Cara Muhlhahn, CNM, and midwife featured in The Business of Being Born (documentary film)
Why did you decide to become a midwife?
I knew from a very early age that I was destined for a medical profession. A series of events led to the decision, but the first birth I attended is what got me hooked. So much of what we do is helping women navigate their own process by giving them reflection and feedback about the normalcy of what’s going on from the outside—when they think they’re dying, splitting apart, falling into oblivion.
You started your career as a lay midwife in your early twenties. What made you decide to become a certified nurse-midwife?
When I was apprenticing for home birth I heard about a maternal death at home. I immediately thought, “I need to pay attention so I’m doing the safest thing.” I knew there was more education I could get. I also wanted legitimacy and legal protection. I didn’t want my entire career to be at risk in the event of an unavoidable bad outcome.

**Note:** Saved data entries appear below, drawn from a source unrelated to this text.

(* ===== verification/CallBatchReport.v ===== *)
(** * What a batch reports

    [CallBatch] in the logic of [CallWorld]: the tally of a run counts exactly the candidates
    whose rows are in the tables, and the row of the run ends with those counts, whether the
    run completed or failed on the way. *)

From S2P Require Import Prelude JsText CanonicalJson Sql Scoring SourceRevision ResultRecords Prog CallRules CallStore CallPersistence CallModel CallProcessor CallControl CallBatch CallWorld CallEffects CallLifecycles.

Local Open Scope string_scope.
Local Open Scope list_scope.
#[global] Open Scope Z_scope.

(** ** Tallies *)

(** The tally of what was done, out of the candidates selected. *)
Definition tally_of (selected : Z) (done : list CallAuditProcessingSummary) : RunTally :=
  foldl tallySummary (Tally selected 0 0 0 0 0 0 0) done.

Lemma tally_of_snoc n l s : tally_of n (l ++ [s]) = tallySummary (tally_of n l) s.
Proof. unfold tally_of. by rewrite foldl_app. Qed.

Lemma tally_of_selected n l : candidatesSelected (tally_of n l) = n.
Proof. induction l as [|s l IH] using rev_ind; [done|]. by rewrite tally_of_snoc. Qed.

Lemma tally_of_processed n l : processedTotal (tally_of n l) = Z.of_nat (length l).
Proof. induction l as [|s l IH] using rev_ind; [done|]. rewrite tally_of_snoc, length_app. cbn. lia. Qed.

Lemma tally_of_select n m l : select_page (tally_of n l) m = tally_of (n + m) l.
Proof.
  induction l as [|s l IH] using rev_ind; [done|]. rewrite !tally_of_snoc, <- IH. reflexivity.
Qed.

(** Number of summaries with a property. *)
Definition count (P : CallAuditProcessingSummary → bool) (l : list CallAuditProcessingSummary) : Z :=
  Z.of_nat (length (where_ P l)).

Did you ever consider becoming an ob/gyn?
When I went to college, everyone wanted me to be a physician because I was first in my premed science classes. I did consider becoming an ob/gyn for a while, but the one thing that held me back was that I did not want to do surgery. I was worried about becoming inured to the sacredness of the body and possible intervening unnecessarily in a natural process. Midwifery seems to be a better fit for me.
What made you choose to practice in a home setting?
I worked in a freestanding birth center for four years in New York. I loved the birth center, but I had to leave that setting in order to graduate to midwifery based on experientially honed clinical judgment call, rather than what I view as restrictive protocols. Adherence to institutional protocol can be a first step, an essential one for securing safe outcomes while working as a novice. Practicing at home allows me to make clinical birth plans based on the unique circumstances of each birthing woman’s labor and contributes to lessening the interventions that often make up the slippery slope of the descent into resolution by cesarean section.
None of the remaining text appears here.